▸ **Exercise**
Reproduce word for word, from the entries below, the line with "(forall p, h", the line with "Lemma added_live r", and every line between them, and nothing more.

▸ **Collected data entries**

++++++++++++++++++++

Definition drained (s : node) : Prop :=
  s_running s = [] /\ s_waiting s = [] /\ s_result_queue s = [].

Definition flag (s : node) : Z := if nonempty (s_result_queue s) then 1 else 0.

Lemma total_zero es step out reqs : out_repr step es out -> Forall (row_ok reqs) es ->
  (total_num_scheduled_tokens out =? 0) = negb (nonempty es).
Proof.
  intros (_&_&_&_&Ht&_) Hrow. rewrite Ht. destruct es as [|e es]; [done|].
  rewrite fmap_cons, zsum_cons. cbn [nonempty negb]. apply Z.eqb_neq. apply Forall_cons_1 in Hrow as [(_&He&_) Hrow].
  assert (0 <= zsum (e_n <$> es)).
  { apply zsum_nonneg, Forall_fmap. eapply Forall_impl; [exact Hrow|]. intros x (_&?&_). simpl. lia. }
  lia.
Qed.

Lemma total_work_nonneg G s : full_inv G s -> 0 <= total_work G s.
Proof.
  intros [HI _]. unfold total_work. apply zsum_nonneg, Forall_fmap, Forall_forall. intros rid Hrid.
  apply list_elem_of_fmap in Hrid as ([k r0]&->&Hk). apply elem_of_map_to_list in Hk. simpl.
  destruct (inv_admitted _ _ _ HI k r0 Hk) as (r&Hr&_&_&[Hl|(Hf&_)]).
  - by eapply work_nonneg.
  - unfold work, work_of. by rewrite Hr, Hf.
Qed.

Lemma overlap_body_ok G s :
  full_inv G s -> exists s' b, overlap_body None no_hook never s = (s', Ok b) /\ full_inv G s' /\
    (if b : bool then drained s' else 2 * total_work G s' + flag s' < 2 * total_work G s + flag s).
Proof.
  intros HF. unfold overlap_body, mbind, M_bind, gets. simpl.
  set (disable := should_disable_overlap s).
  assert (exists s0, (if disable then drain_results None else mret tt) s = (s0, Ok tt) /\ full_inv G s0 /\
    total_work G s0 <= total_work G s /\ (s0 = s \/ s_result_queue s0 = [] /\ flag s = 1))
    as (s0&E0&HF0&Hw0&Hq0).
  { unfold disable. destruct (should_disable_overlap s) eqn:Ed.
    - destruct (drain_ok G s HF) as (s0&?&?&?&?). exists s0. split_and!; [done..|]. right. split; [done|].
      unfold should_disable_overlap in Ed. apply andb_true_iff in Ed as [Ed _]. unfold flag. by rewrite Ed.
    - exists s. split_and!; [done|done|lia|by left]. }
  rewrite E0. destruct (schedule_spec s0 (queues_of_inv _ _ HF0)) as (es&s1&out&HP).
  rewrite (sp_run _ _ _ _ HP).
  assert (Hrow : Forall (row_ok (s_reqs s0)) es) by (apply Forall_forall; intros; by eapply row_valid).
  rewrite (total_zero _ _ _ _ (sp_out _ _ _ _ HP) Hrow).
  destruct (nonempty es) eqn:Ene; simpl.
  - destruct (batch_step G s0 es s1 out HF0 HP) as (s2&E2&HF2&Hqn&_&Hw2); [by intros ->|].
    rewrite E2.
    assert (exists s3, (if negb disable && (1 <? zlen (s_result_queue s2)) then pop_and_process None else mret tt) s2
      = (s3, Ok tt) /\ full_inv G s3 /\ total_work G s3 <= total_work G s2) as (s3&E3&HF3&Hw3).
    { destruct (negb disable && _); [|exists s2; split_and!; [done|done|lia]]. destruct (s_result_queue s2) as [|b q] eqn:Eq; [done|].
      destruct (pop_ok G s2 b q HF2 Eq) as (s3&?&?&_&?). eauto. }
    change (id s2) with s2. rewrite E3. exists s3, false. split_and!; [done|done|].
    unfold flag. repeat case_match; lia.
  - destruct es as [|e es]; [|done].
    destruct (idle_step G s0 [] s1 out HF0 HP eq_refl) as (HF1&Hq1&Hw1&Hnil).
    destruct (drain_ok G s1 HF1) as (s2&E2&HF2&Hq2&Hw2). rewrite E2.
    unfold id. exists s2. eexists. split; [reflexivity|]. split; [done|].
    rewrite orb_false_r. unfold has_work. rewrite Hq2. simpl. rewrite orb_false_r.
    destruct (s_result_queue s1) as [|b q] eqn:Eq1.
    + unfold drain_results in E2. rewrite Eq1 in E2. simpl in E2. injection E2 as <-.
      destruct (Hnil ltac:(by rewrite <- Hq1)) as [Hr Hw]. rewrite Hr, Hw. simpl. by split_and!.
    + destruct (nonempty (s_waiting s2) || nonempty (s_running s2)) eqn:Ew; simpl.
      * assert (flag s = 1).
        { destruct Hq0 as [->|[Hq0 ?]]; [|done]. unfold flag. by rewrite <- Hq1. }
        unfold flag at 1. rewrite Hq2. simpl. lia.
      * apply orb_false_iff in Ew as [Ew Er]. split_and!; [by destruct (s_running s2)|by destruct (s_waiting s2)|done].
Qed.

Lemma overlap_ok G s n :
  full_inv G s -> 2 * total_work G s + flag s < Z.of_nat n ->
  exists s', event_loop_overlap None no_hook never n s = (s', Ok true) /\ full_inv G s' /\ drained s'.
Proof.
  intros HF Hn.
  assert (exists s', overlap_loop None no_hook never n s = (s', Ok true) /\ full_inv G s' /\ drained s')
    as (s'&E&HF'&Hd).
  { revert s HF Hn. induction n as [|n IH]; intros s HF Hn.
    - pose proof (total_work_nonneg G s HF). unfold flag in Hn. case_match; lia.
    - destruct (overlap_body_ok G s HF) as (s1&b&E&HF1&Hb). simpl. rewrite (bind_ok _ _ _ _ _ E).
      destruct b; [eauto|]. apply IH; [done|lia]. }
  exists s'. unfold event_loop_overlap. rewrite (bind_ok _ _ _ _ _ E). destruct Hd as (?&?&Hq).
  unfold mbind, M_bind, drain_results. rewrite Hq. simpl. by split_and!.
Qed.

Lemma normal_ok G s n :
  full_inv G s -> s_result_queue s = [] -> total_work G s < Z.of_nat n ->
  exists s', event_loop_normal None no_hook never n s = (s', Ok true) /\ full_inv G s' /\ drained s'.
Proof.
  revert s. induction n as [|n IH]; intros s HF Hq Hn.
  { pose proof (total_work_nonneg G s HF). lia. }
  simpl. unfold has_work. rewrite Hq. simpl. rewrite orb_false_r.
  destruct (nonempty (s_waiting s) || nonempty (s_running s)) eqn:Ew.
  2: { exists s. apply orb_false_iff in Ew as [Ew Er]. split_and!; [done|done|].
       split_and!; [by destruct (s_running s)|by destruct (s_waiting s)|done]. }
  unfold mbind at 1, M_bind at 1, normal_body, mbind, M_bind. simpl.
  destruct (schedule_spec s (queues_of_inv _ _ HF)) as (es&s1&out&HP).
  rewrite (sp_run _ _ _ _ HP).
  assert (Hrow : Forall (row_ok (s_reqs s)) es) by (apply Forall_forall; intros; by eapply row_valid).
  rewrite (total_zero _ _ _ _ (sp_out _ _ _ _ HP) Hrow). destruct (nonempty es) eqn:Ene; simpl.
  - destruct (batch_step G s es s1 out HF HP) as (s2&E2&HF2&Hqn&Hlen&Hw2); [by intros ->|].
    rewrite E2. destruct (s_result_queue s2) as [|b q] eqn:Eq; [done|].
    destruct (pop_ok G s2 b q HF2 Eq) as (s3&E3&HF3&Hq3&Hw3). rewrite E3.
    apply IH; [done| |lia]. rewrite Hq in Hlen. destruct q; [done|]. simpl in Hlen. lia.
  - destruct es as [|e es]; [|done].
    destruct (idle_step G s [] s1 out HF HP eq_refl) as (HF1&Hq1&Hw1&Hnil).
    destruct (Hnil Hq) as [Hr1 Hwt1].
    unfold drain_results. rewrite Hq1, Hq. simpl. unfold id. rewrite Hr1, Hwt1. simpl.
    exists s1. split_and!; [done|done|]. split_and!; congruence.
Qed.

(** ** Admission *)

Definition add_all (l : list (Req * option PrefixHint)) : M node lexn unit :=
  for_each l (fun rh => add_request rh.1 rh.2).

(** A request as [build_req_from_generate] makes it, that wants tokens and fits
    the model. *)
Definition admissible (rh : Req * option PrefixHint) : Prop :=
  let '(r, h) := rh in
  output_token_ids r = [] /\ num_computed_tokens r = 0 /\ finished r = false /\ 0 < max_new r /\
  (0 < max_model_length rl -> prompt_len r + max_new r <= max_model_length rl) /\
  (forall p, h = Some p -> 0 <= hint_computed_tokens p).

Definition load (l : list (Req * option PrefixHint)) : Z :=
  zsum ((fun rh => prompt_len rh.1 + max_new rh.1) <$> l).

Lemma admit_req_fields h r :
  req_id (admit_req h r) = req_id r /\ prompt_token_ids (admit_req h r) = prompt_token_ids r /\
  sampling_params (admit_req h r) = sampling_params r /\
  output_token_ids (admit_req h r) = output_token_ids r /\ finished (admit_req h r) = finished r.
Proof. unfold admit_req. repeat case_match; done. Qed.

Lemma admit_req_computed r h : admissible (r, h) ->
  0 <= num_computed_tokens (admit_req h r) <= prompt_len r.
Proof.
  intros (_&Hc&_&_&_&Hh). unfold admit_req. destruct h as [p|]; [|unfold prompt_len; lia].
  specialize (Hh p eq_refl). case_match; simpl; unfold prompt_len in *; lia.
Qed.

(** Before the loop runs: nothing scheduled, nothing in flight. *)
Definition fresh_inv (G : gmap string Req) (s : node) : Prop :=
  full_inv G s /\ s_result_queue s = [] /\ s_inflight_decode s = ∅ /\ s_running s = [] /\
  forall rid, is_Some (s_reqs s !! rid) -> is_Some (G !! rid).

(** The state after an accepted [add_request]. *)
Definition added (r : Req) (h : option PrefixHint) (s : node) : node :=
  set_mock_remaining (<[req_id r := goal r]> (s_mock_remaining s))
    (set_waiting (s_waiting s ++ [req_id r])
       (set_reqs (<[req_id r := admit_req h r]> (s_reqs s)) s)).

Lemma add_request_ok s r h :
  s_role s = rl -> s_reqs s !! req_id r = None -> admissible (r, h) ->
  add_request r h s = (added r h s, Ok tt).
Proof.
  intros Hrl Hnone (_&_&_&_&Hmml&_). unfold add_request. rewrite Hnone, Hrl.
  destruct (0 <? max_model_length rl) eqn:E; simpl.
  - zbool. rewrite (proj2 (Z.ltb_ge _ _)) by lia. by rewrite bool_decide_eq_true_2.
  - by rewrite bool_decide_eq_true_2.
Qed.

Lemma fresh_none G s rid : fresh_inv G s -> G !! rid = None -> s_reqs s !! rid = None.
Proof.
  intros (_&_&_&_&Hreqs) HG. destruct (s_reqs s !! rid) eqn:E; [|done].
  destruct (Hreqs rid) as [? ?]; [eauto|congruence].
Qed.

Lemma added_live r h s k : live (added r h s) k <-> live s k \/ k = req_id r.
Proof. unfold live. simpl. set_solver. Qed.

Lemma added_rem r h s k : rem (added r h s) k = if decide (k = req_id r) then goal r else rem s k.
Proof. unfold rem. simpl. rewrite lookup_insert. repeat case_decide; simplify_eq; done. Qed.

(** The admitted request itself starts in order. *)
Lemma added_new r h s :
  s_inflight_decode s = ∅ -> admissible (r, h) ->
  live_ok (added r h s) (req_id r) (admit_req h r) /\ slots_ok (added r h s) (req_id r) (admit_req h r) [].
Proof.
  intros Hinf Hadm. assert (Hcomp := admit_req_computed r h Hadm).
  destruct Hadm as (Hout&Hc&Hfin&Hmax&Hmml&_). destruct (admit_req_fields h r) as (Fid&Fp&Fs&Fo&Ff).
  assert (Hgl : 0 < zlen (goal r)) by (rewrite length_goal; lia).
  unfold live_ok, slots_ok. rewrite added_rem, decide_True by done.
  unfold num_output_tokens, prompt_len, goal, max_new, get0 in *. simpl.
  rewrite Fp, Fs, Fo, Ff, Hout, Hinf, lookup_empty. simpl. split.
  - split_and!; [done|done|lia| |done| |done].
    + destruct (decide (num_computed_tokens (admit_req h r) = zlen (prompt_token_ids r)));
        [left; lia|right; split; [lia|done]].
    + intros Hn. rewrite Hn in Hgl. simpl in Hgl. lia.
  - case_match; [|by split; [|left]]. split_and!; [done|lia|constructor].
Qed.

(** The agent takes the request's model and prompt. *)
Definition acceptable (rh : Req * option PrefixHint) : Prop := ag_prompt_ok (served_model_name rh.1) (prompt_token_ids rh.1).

++++++++++++++++++++

▸ **Task solution**
  (forall p, h = Some p -> 0 <= hint_computed_tokens p).

Definition load (l : list (Req * option PrefixHint)) : Z :=
  zsum ((fun rh => prompt_len rh.1 + max_new rh.1) <$> l).

Lemma admit_req_fields h r :
  req_id (admit_req h r) = req_id r /\ prompt_token_ids (admit_req h r) = prompt_token_ids r /\
  sampling_params (admit_req h r) = sampling_params r /\
  output_token_ids (admit_req h r) = output_token_ids r /\ finished (admit_req h r) = finished r.
Proof. unfold admit_req. repeat case_match; done. Qed.

Lemma admit_req_computed r h : admissible (r, h) ->
  0 <= num_computed_tokens (admit_req h r) <= prompt_len r.
Proof.
  intros (_&Hc&_&_&_&Hh). unfold admit_req. destruct h as [p|]; [|unfold prompt_len; lia].
  specialize (Hh p eq_refl). case_match; simpl; unfold prompt_len in *; lia.
Qed.

(** Before the loop runs: nothing scheduled, nothing in flight. *)
Definition fresh_inv (G : gmap string Req) (s : node) : Prop :=
  full_inv G s /\ s_result_queue s = [] /\ s_inflight_decode s = ∅ /\ s_running s = [] /\
  forall rid, is_Some (s_reqs s !! rid) -> is_Some (G !! rid).

(** The state after an accepted [add_request]. *)
Definition added (r : Req) (h : option PrefixHint) (s : node) : node :=
  set_mock_remaining (<[req_id r := goal r]> (s_mock_remaining s))
    (set_waiting (s_waiting s ++ [req_id r])
       (set_reqs (<[req_id r := admit_req h r]> (s_reqs s)) s)).

Lemma add_request_ok s r h :
  s_role s = rl -> s_reqs s !! req_id r = None -> admissible (r, h) ->
  add_request r h s = (added r h s, Ok tt).
Proof.
  intros Hrl Hnone (_&_&_&_&Hmml&_). unfold add_request. rewrite Hnone, Hrl.
  destruct (0 <? max_model_length rl) eqn:E; simpl.
  - zbool. rewrite (proj2 (Z.ltb_ge _ _)) by lia. by rewrite bool_decide_eq_true_2.
  - by rewrite bool_decide_eq_true_2.
Qed.

Lemma fresh_none G s rid : fresh_inv G s -> G !! rid = None -> s_reqs s !! rid = None.
Proof.
  intros (_&_&_&_&Hreqs) HG. destruct (s_reqs s !! rid) eqn:E; [|done].
  destruct (Hreqs rid) as [? ?]; [eauto|congruence].
Qed.

Lemma added_live r h s k : live (added r h s) k <-> live s k \/ k = req_id r.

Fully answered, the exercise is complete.